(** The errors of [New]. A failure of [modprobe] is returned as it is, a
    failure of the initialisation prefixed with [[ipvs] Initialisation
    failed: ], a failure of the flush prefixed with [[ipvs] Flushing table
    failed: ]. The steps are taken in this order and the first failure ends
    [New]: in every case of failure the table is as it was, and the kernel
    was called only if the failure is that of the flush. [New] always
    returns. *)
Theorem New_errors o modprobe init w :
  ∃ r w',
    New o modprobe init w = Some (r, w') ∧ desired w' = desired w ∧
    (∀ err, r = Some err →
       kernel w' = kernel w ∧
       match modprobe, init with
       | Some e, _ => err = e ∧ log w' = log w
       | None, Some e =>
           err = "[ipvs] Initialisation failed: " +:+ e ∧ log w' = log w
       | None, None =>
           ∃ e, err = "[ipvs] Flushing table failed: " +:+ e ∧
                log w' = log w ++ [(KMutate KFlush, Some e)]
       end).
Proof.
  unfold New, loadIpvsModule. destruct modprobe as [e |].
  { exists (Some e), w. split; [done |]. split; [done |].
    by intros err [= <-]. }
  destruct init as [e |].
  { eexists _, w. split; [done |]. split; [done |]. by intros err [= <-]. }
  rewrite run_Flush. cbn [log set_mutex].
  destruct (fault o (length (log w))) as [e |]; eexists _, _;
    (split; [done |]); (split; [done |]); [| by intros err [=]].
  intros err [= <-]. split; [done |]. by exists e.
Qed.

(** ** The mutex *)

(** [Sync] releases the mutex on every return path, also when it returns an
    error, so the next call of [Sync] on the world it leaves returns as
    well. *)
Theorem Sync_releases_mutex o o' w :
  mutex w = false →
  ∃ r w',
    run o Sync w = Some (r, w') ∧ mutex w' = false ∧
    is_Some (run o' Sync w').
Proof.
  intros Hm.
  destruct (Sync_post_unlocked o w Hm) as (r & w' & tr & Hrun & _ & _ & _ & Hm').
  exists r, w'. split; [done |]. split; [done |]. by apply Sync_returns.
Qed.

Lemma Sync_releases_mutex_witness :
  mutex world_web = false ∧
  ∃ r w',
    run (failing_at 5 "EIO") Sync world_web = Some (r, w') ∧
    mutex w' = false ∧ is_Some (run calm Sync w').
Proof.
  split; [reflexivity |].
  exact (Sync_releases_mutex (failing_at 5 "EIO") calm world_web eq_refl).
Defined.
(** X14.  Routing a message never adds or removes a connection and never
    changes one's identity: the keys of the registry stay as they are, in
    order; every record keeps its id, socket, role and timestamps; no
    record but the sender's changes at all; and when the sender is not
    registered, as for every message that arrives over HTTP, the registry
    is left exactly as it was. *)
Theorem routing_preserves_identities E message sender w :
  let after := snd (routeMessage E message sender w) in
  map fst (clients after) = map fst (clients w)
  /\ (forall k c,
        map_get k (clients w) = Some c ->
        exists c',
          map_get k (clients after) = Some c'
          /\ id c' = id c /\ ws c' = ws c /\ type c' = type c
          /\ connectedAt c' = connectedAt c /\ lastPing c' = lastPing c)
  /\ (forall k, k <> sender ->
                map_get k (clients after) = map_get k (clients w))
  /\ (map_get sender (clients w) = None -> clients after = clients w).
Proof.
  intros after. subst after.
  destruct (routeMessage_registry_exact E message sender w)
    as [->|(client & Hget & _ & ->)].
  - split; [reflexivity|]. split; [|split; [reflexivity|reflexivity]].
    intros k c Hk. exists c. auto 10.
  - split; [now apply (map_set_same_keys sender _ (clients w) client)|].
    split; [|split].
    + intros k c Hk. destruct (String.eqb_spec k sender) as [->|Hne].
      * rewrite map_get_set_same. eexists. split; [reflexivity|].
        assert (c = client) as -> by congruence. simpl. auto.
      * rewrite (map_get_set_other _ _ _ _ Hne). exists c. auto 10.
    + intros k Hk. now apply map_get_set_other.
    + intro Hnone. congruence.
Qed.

○ ○ ○ ○

__Exercise prompt__:
Please repeat every record above word for word.

__Answer section__:
(** The errors of [New]. A failure of [modprobe] is returned as it is, a
    failure of the initialisation prefixed with [[ipvs] Initialisation
    failed: ], a failure of the flush prefixed with [[ipvs] Flushing table
    failed: ]. The steps are taken in this order and the first failure ends
    [New]: in every case of failure the table is as it was, and the kernel
    was called only if the failure is that of the flush. [New] always
    returns. *)
Theorem New_errors o modprobe init w :
  ∃ r w',
    New o modprobe init w = Some (r, w') ∧ desired w' = desired w ∧
    (∀ err, r = Some err →
       kernel w' = kernel w ∧
       match modprobe, init with
       | Some e, _ => err = e ∧ log w' = log w
       | None, Some e =>
           err = "[ipvs] Initialisation failed: " +:+ e ∧ log w' = log w
       | None, None =>
           ∃ e, err = "[ipvs] Flushing table failed: " +:+ e ∧
                log w' = log w ++ [(KMutate KFlush, Some e)]
       end).
Proof.
  unfold New, loadIpvsModule. destruct modprobe as [e |].
  { exists (Some e), w. split; [done |]. split; [done |].
    by intros err [= <-]. }
  destruct init as [e |].
  { eexists _, w. split; [done |]. split; [done |]. by intros err [= <-]. }
  rewrite run_Flush. cbn [log set_mutex].
  destruct (fault o (length (log w))) as [e |]; eexists _, _;
    (split; [done |]); (split; [done |]); [| by intros err [=]].
  intros err [= <-]. split; [done |]. by exists e.
Qed.

(** ** The mutex *)

(** [Sync] releases the mutex on every return path, also when it returns an
    error, so the next call of [Sync] on the world it leaves returns as
    well. *)
Theorem Sync_releases_mutex o o' w :
  mutex w = false →
  ∃ r w',
    run o Sync w = Some (r, w') ∧ mutex w' = false ∧
    is_Some (run o' Sync w').
Proof.
  intros Hm.
  destruct (Sync_post_unlocked o w Hm) as (r & w' & tr & Hrun & _ & _ & _ & Hm').
  exists r, w'. split; [done |]. split; [done |]. by apply Sync_returns.
Qed.

Lemma Sync_releases_mutex_witness :
  mutex world_web = false ∧
  ∃ r w',
    run (failing_at 5 "EIO") Sync world_web = Some (r, w') ∧
    mutex w' = false ∧ is_Some (run calm Sync w').
Proof.
  split; [reflexivity |].
  exact (Sync_releases_mutex (failing_at 5 "EIO") calm world_web eq_refl).
Defined.
(** X14.  Routing a message never adds or removes a connection and never
    changes one's identity: the keys of the registry stay as they are, in
    order; every record keeps its id, socket, role and timestamps; no
    record but the sender's changes at all; and when the sender is not
    registered, as for every message that arrives over HTTP, the registry
    is left exactly as it was. *)
Theorem routing_preserves_identities E message sender w :
  let after := snd (routeMessage E message sender w) in
  map fst (clients after) = map fst (clients w)
  /\ (forall k c,
        map_get k (clients w) = Some c ->
        exists c',
          map_get k (clients after) = Some c'
          /\ id c' = id c /\ ws c' = ws c /\ type c' = type c
          /\ connectedAt c' = connectedAt c /\ lastPing c' = lastPing c)
  /\ (forall k, k <> sender ->
                map_get k (clients after) = map_get k (clients w))
  /\ (map_get sender (clients w) = None -> clients after = clients w).
Proof.
  intros after. subst after.
  destruct (routeMessage_registry_exact E message sender w)
    as [->|(client & Hget & _ & ->)].
  - split; [reflexivity|]. split; [|split; [reflexivity|reflexivity]].
    intros k c Hk. exists c. auto 10.
  - split; [now apply (map_set_same_keys sender _ (clients w) client)|].
    split; [|split].
    + intros k c Hk. destruct (String.eqb_spec k sender) as [->|Hne].
      * rewrite map_get_set_same. eexists. split; [reflexivity|].
        assert (c = client) as -> by congruence. simpl. auto.
      * rewrite (map_get_set_other _ _ _ _ Hne). exists c. auto 10.
    + intros k Hk. now apply map_get_set_other.
    + intro Hnone. congruence.
Qed.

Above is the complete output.